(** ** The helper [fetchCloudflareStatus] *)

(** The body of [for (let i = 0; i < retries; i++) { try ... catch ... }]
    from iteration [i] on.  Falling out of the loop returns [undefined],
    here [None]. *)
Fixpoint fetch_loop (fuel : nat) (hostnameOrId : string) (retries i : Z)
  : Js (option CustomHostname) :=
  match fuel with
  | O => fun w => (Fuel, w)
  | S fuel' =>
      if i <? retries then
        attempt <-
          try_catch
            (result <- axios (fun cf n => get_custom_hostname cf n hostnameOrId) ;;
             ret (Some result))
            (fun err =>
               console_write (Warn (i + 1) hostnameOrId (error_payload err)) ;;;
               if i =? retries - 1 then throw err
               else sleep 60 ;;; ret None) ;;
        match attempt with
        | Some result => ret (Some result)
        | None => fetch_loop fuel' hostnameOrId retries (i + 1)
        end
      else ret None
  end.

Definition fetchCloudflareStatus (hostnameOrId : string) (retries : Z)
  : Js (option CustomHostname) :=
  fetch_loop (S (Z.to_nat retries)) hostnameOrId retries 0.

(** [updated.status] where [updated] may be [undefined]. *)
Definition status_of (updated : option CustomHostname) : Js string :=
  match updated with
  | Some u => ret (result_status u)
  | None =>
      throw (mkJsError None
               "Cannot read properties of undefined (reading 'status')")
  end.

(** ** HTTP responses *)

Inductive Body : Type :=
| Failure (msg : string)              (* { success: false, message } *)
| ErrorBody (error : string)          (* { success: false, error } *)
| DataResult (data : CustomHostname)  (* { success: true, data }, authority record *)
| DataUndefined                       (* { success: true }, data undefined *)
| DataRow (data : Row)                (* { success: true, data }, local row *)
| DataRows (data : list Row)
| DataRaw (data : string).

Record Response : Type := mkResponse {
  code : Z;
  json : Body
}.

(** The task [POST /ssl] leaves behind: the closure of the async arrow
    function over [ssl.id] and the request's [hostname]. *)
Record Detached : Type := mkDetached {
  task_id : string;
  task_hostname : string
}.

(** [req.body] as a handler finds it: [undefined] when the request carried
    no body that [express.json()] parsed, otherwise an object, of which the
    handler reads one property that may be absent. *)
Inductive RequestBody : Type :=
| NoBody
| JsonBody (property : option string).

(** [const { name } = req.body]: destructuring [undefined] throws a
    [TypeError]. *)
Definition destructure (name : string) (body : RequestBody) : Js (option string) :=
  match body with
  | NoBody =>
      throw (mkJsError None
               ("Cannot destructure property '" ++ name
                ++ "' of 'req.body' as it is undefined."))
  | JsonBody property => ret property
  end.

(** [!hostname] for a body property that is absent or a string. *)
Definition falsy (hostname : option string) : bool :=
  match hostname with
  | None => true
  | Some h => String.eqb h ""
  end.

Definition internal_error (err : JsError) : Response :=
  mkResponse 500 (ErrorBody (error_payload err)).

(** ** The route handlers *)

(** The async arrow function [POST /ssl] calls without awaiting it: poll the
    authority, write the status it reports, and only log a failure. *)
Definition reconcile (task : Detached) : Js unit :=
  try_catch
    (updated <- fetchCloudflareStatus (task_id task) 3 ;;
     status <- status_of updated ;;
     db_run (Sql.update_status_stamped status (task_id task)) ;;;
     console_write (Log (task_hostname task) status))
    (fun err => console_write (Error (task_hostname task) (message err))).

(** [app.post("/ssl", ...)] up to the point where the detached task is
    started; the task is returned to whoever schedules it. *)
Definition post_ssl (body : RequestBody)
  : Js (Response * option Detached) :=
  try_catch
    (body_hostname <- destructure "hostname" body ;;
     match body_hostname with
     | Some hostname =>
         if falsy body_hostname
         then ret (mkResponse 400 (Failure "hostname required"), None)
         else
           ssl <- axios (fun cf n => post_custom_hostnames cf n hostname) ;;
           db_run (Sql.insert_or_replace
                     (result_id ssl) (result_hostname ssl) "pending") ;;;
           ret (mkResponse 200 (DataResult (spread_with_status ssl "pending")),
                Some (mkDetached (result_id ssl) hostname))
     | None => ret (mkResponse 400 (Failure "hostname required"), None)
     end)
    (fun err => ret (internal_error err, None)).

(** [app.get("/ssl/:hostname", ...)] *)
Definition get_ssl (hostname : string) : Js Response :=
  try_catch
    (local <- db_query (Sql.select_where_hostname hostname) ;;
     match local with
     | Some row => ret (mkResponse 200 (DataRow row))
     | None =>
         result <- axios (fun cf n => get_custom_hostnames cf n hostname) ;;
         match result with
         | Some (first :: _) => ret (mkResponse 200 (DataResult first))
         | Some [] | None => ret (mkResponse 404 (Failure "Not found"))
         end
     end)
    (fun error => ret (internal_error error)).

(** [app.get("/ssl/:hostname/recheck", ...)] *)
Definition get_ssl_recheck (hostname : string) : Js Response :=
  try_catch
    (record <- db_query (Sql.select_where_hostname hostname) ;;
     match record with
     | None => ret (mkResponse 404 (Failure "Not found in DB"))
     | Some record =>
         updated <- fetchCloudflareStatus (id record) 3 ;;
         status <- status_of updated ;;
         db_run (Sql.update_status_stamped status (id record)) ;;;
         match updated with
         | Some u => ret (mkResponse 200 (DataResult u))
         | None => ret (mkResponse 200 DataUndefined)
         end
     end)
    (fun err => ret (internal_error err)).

========

WHAT YOU WILL DO
Check the entries above for the word "DataResult" and copy every line where it turns up.

SOLUTION FOR THIS PROBLEM
| DataResult (data : CustomHostname)  (* { success: true, data }, authority record *)
           ret (mkResponse 200 (DataResult (spread_with_status ssl "pending")),
         | Some (first :: _) => ret (mkResponse 200 (DataResult first))
         | Some u => ret (mkResponse 200 (DataResult u))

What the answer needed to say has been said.